The second D / A converter 122 measures the size of the signal while delaying the signal input from the 180-degree phase shifter 124 using a reference time set arbitrarily and measures the magnitude of the measured signal as a result of the measurement. The time when M is the smallest is recognized as the delay time generated between the output antenna and the input antenna.

When the second D / A converter 122 is set to the rising edge, the second D / A converter 122 delays the conversion time of the analog signal by delaying the clock when converting the data into an analog signal based on the data when the clock jumps from low to high.

The variable phaser 125 calculates the minimum time and the maximum time of the delay time generated between the output antenna and the input antenna by using the minimum distance and the maximum distance of the mutual separation distance between antennas in the field.

5 is a configuration diagram of a digital part of the oscillation prevention apparatus to which the present invention is applied, and an oscillator (100M VCXO, 231) is connected to the digital signal processor 230, and is connected to the click buffer 232 to the oscillator 231. The click generator 222 is connected to the clock delayer 223 to the clock buffer 232 to delay the click signal input to the first D / A converter 221 under the control of the clock controller 224. To control.

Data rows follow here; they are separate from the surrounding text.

Lemma read_length_encoded pre n post size :
  0 <= n < 2 ^ 64 -> Z.of_nat (length (pre ++ der_length n)) <= size ->
  read_length (Some (pre ++ der_length n ++ post)) size (Z.of_nat (length pre)) =
  Val (Some (n, Z.of_nat (length (pre ++ der_length n)))).
Proof.
  intros Hn Hs. pose proof (der_length_nonempty n) as Hne. unfold read_length.
  rewrite length_app in *. rewrite (proj2 (Z.leb_gt size _)) by lia.
  revert Hs Hne. unfold der_length. destruct (Z.ltb_spec n 128) as [Hlt|Hge]; intros Hs _; cbn [app length].
  - rewrite rd_app. cbn [mem_bind]. cbv zeta. rewrite bval_high_bit, bval_byte_of_small by lia.
    rewrite (proj2 (Z.ltb_lt _ _)) by lia. do 3 f_equal. lia.
  - rewrite rd_app. cbn [mem_bind]. cbv zeta. set (L := le_bytes 8 n).
    assert (HL : (1 <= length L <= 8)%nat).
    { pose proof (le_bytes_length 8 n). fold L in H. split; [|done].
      destruct L eqn:E; [|cbn; lia]. pose proof (le_bytes_val 8 n ltac:(lia)) as Hv.
      fold L in Hv. rewrite E in Hv. cbn in Hv. unfold le_val in Hv. cbn in Hv. lia. }
    rewrite bval_high_bit, bval_low_bits, bval_byte_of_small by lia.
    rewrite (proj2 (Z.ltb_ge _ _)) by lia.
    replace ((128 + Z.of_nat (length L)) mod 128) with (Z.of_nat (length L)) by
      (apply (Z.mod_unique_pos _ _ 1); lia).
    rewrite (proj2 (Z.eqb_neq _ _)), !(proj2 (Z.ltb_ge _ _)) by
      (cbn [length] in Hs; rewrite ?length_reverse in Hs; fold L in Hs; lia).
    rewrite Nat2Z.id.
    replace (pre ++ byte_of (128 + Z.of_nat (length L)) :: reverse L ++ post)
      with ((pre ++ [byte_of (128 + Z.of_nat (length L))]) ++ reverse L ++ post)
      by (by rewrite <- app_assoc).
    replace (Z.of_nat (length pre) + 1) with
      (Z.of_nat (length (pre ++ [byte_of (128 + Z.of_nat (length L))]))) by (rewrite length_app; cbn; lia).
    assert (Hv : be_val (reverse L) = n) by (apply be_val_le_bytes; lia).
    pose proof (long_length_bytes (pre ++ [byte_of (128 + Z.of_nat (length L))]) (reverse L) post 0
      ltac:(lia) ltac:(lia)) as Hll.
    rewrite Hv, (length_reverse L) in Hll. rewrite Hll.
    cbn [mem_bind]. rewrite length_app, length_reverse. cbn [length]. do 3 f_equal. lia.
Qed.

(** What the code reads at the start of the encoding of an element. *)
Definition tlv_element (tag : byte) (offset : Z) (content : list byte) : Element :=
  let start := offset + 1 + Z.of_nat (length (der_length (Z.of_nat (length content)))) in
  El (tag_class_of ((bval tag >>> 6) .& 0x03)) (negb ((bval tag .& 0x20) =? 0)) (bval tag .& 0x1F)
     start (Z.of_nat (length content)) (start + Z.of_nat (length content) - offset).

Lemma der_tlv_length tag content :
  length (der_tlv tag content) =
  (1 + length (der_length (Z.of_nat (length content))) + length content)%nat.
Proof. unfold der_tlv. cbn. rewrite length_app. lia. Qed.

Lemma parse_element_tlv pre tag content post size :
  (bval tag .& 0x1F) <> 0x1F -> Z.of_nat (length content) < 2 ^ 64 ->
  Z.of_nat (length (pre ++ der_tlv tag content)) <= size ->
  parse_element (Some (pre ++ der_tlv tag content ++ post)) size (Z.of_nat (length pre)) =
  Val (Some (tlv_element tag (Z.of_nat (length pre)) content)).
Proof.
  intros Htag Hlen Hs. rewrite length_app, der_tlv_length in Hs. unfold parse_element.
  cbn [null orb]. rewrite (proj2 (Z.leb_gt size _)) by lia.
  unfold der_tlv. cbn [app]. rewrite rd_app. cbn [mem_bind]. cbv zeta.
  rewrite (proj2 (Z.eqb_neq _ _)) by done. cbn [opt_bind mem_bind].
  rewrite <- app_assoc.
  replace (pre ++ tag :: der_length (Z.of_nat (length content)) ++ content ++ post)
    with ((pre ++ [tag]) ++ der_length (Z.of_nat (length content)) ++ content ++ post)
    by (by rewrite <- app_assoc).
  replace (Z.of_nat (length pre) + 1) with (Z.of_nat (length (pre ++ [tag])))
    by (rewrite length_app; cbn; lia).
  rewrite read_length_encoded by (rewrite ?length_app; cbn [length]; lia).
  cbn [opt_bind mem_bind]. rewrite !length_app. cbn [length].
  rewrite (proj2 (Z.ltb_ge _ _)) by lia. unfold tlv_element. do 3 f_equal; lia.
Qed.

(** A run of encoded elements, each with its tag byte and its content. *)
Definition tlv_ok (tc : byte * list byte) : Prop :=
  (bval tc.1 .& 0x1F) <> 0x1F /\ Z.of_nat (length tc.2) < 2 ^ 64.

Definition tlvs (l : list (byte * list byte)) : list byte :=
  mjoin ((fun tc => der_tlv tc.1 tc.2) <$> l).

Fixpoint tlv_elements (offset : Z) (l : list (byte * list byte)) : list Element :=
  match l with
  | [] => []
  | tc :: l =>
      tlv_element tc.1 offset tc.2 ::
      tlv_elements (offset + Z.of_nat (length (der_tlv tc.1 tc.2))) l
  end.

Lemma tlvs_cons tc l : tlvs (tc :: l) = der_tlv tc.1 tc.2 ++ tlvs l.
Proof. done. Qed.

Lemma tlv_element_total tag offset content :
  total_length (tlv_element tag offset content) = Z.of_nat (length (der_tlv tag content)).
Proof. rewrite der_tlv_length. cbn. lia. Qed.
Lemma length_bytes_le fuel n : 0 <= n -> length_bytes fuel n = le_bytes fuel n.
Proof.
  revert n. induction fuel as [|fuel IH]; intros n Hn; [done|]. cbn [length_bytes le_bytes].
  destruct (Z.ltb_spec 0 n), (Z.eqb_spec n 0); [lia| |done|lia].
  rewrite (Z.shiftr_div_pow2 n 8) by lia. rewrite IH by (apply Z.div_pos; lia). f_equal.
  apply (inj bval). rewrite !bval_byte_of.
  pose proof (land_ones_mod n 8 ltac:(lia)) as H8. change (2 ^ 8 - 1) with 255 in H8.
  rewrite H8. by apply Z.mod_mod.
Qed.

Lemma der_encode_set_tlv c : der_encode_set c = der_tlv x31 c.
Proof.
  unfold der_encode_set, der_tlv, der_length. cbv zeta. rewrite length_bytes_le by lia.
  change (0x80) with 128. destruct (Z.ltb_spec (Z.of_nat (length c)) 128) as [|Hge]; [done|].
  pose proof (le_bytes_length 8 (Z.of_nat (length c))).
  set (L := le_bytes 8 (Z.of_nat (length c))) in *.
  replace (Z.lor 128 (Z.of_nat (length L))) with (128 + Z.of_nat (length L)).
  - cbn [app]. done.
  - pose proof (lor_shiftl_add (Z.of_nat (length L)) 1 7 ltac:(lia) ltac:(lia)) as Hl.
    change (Z.shiftl 1 7) with 128 in Hl. rewrite Z.lor_comm, Hl. lia.
Qed.

(** ** Properties *)

(** [Pkcs7Parser::parse] is total and memory safe on every input, and a message
    it returns has a content type, at least one signer, only fully populated
    certificates (each parsed from its own bytes), and for every signer an issuer
    and a serial number, both algorithm identifiers, the content of its signed
    attributes and a non-empty signature, cut out of the input. *)
Theorem pkcs7_parse_total_and_populated (der : list byte) :
  exists r, pkcs7_parse der = Val r /\
    forall sd, r = Some sd ->
      content_type sd <> EmptyString /\ signer_infos sd <> [] /\
      Forall (fun c => cert_ok (raw c) c) (certificates sd) /\
      Forall (fun s =>
        si_issuer_der s <> [] /\ (exists pre post, der = pre ++ si_issuer_der s ++ post) /\
        si_serial_number s <> [] /\ digest_algorithm_oid s <> EmptyString /\
        si_signature_algorithm_oid s <> EmptyString /\
        (exists pre post, der = pre ++ signed_attrs_content s ++ post) /\
        signature s <> [] /\ (exists pre post, der = pre ++ signature s ++ post)) (signer_infos sd).
Proof.
  destruct (safe_inv _ _ (pkcs7_parse_safe der)) as (r & Hr & Hok). exists r. split; [done|].
  intros sd ->. destruct (Hok sd eq_refl) as [? ? Hs ?]. split_and!; [done..|].
  eapply Forall_impl; [exact Hs|]. intros s [[? ?] ? ? ? ? [? ?]]. by split_and!.
Qed.

(** [der_encode_set] re-tags signed attributes as RFC 5652, section 5.4 asks:
    its result is the minimal DER encoding of a SET with the given content, the
    reader takes it apart again, and it is the encoding of the [0] IMPLICIT element
    with the first octet replaced. *)
Theorem der_encode_set_retags (c post : list byte) :
  Z.of_nat (length c) < 2 ^ 64 ->
  let set := der_encode_set c in
  (exists e, parse_element (Some (set ++ post)) (Z.of_nat (length set)) 0 = Val (Some e) /\
     is_universal e SET = true /\ constructed e = true /\
     slice (Some (set ++ post)) (content_offset e) (content_length e) = Val c /\
     raw_bytes (Some (set ++ post)) e = Val set) /\
  tail set = tail (der_tlv xa0 c).
Proof.
  intros Hc. cbv zeta. rewrite der_encode_set_tlv. split; [|done].
  exists (tlv_element x31 0 c). split_and!; [|done..| |].
  - by apply (parse_element_tlv [] x31 c post).
  - apply (tlv_content [] x31 c post).
  - apply (tlv_raw_bytes [] x31 c post).
Qed.

Lemma der_encode_set_retags_witness : tail (der_encode_set [x30; x00]) = tail (der_tlv xa0 [x30; x00]).
Proof. apply (der_encode_set_retags [x30; x00] []). reflexivity. Defined.

(** [find_signer_certificate] returns the first embedded certificate whose
    issuer and serial number are the signer's, and nothing when there is none. *)
Theorem find_signer_certificate_first (sd : SignedData) (s : SignerInfo) :
  match find_signer_certificate sd s with
  | Some i => exists c, certificates sd !! i = Some c /\
      issuer_der c = si_issuer_der s /\ serial_number c = si_serial_number s /\
      forall j c', (j < i)%nat -> certificates sd !! j = Some c' ->
        ~ (issuer_der c' = si_issuer_der s /\ serial_number c' = si_serial_number s)
  | None => forall c, In c (certificates sd) ->
      ~ (issuer_der c = si_issuer_der s /\ serial_number c = si_serial_number s)
  end.
Proof.
  unfold find_signer_certificate. pose proof (first_index_spec (signer_matches s) (certificates sd)) as H.
  assert (Hm : forall c, signer_matches s c = false ->
    ~ (issuer_der c = si_issuer_der s /\ serial_number c = si_serial_number s)).
  { intros c Hc [E1 E2]. unfold signer_matches in Hc. by rewrite !bool_decide_eq_true_2 in Hc. }
  destruct (first_index _ _) as [i|].
  - destruct H as (c & Hc & Hf & Hlt). unfold signer_matches in Hf. bool_facts.
    exists c. split_and!; [done..|]. intros j c' Hj Hc'. by apply Hm, (Hlt j).
  - intros c Hin. rewrite Forall_forall in H. apply Hm, H, list_elem_of_In, Hin.
Qed.
Lemma contiguous_bytes d size start l :
  0 <= start -> Forall (range_ok size) l -> contiguous start l ->
  section_bytes d l = range d start (sections_end start l - start) /\ start <= sections_end start l.
Proof.
  intros Hst Hl. revert start Hst. induction Hl as [|s l (H1 & H2 & H3) Hl IH]; intros start Hst Hc.
  - unfold sections_end. cbn. rewrite range_nil by lia. split; [done|lia].
  - destruct Hc as [Eo Hc].
    assert (He : sections_end start (s :: l) = sections_end (start + s_length s) l).
    { unfold sections_end. cbn [foldl]. f_equal. lia. }
    destruct (IH (start + s_length s) ltac:(lia) Hc) as [IHb IHe]. rewrite He. split; [|lia].
    change (section_bytes d (s :: l)) with (range d (s_offset s) (s_length s) ++ section_bytes d l).
    rewrite IHb, Eo. rewrite <- (range_split d start (start + s_length s)) by lia.
    do 2 f_equal. lia.
Qed.

Lemma hashed_bytes_usual d l sorted :
  layout_ok (Z.of_nat (length d)) l -> Forall (range_ok (Z.of_nat (length d))) sorted ->
  contiguous (size_of_headers l) sorted ->
  sections_end (size_of_headers l) sorted <= extra_end l (Z.of_nat (length d)) ->
  hashed_bytes d (Z.of_nat (length d)) l sorted =
  range d 0 (checksum_offset l) ++
  range d (checksum_offset l + 4) (security_dir_entry_offset l - (checksum_offset l + 4)) ++
  range d (security_dir_entry_offset l + 8)
    (extra_end l (Z.of_nat (length d)) - (security_dir_entry_offset l + 8)).
Proof.
  intros (H1 & H2 & H3 & H4 & H5 & H6 & H7 & H8) Hs Hc He. unfold hashed_bytes. cbv zeta.
  destruct (contiguous_bytes d _ (size_of_headers l) sorted ltac:(lia) Hs Hc) as [-> Hle].
  do 2 f_equal. rewrite range_split by lia. apply range_split; lia.
Qed.

(** ** The embedded signature *)

Lemma extract_safe d size :
  size <= Z.of_nat (length d) ->
  safe_opt (extract_authenticode_signature (Some d) size) (fun l => infix_of l d).
Proof.
  intros Hsize. unfold extract_authenticode_signature.
  eapply safe_opt_bind; [by apply pe_header_safe|]. intros h (H1 & H2 & H3 & H4 & H5). cbv zeta.
  repeat pe_step.
  match goal with H : _ = take _ _ /\ _ |- _ => destruct H as [-> _] end. apply infix_take_drop.
Qed.

Lemma layout_certificate d size l :
  pe_layout_of (Some d) size = Val (Some l) ->
  exists h, pe_header_of (Some d) size = Val (Some h) /\
    read_u32 (Some d) (opt_header_offset h + data_dir_base h + 4 * 8) = Val (cert_table_offset l) /\
    read_u32 (Some d) (opt_header_offset h + data_dir_base h + 4 * 8 + 4) = Val (cert_table_size l).
Proof.
  intros H. unfold pe_layout_of in H. cbv zeta in H. mem_inv H. subst l. by exists r.
Qed.

Lemma extract_certificate d l bytes :
  Z.of_nat (length d) < 2 ^ 32 ->
  pe_layout_of (Some d) (Z.of_nat (length d)) = Val (Some l) ->
  extract_authenticode_signature (Some d) (Z.of_nat (length d)) = Val (Some bytes) ->
  exists n, 0 <= n <= cert_table_size l - 8 /\ bytes = range d (cert_table_offset l + 8) n /\
    cert_table_offset l + cert_table_size l <= Z.of_nat (length d).
Proof.
  intros Hd Hl He.
  assert (layout_ok (Z.of_nat (length d)) l) as (H1 & H2 & H3 & H4 & H5 & H6 & H7 & H8).
  { eapply safe_opt_some_inv; [|exact Hl]. by apply pe_layout_safe. }
  destruct (layout_certificate _ _ _ Hl) as (h & Hh & Hoff & Hsz).
  unfold extract_authenticode_signature in He. rewrite Hh in He. cbn [opt_bind mem_bind] in He.
  cbv zeta in He. rewrite Hoff, Hsz in He. cbn [mem_bind] in He. mem_inv He. subst.
  fits_facts. assert (Hcs : cert_table_offset l + cert_table_size l <= Z.of_nat (length d)) by lia.
  match goal with H : slice _ _ _ = Val _ |- _ => rename H into Hs end.
  rewrite u32_small in * by lia. rewrite slice_range in Hs by lia. injection Hs as <-.
  eexists. split; [|split; [reflexivity|done]]. lia.
Qed.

The click buffer 232 controls the clock generator 233 to input a clock signal to the second D / A converter 211.

Referring to the operation of the oscillation prevention device of the mobile relay system configured as described above are as follows.

First, the signal input to the repeater is composed of a signal from the base station and a radiated signal, that is, the output signal of the relay directly coming from the output antenna to the input antenna.

In the oscillation prevention relay system to which the present invention is applied, it is intended to prevent oscillation by sensing a signal directly coming from the output antenna 20 to the input antenna 10 and attenuating it at the front end of the input LNA 111.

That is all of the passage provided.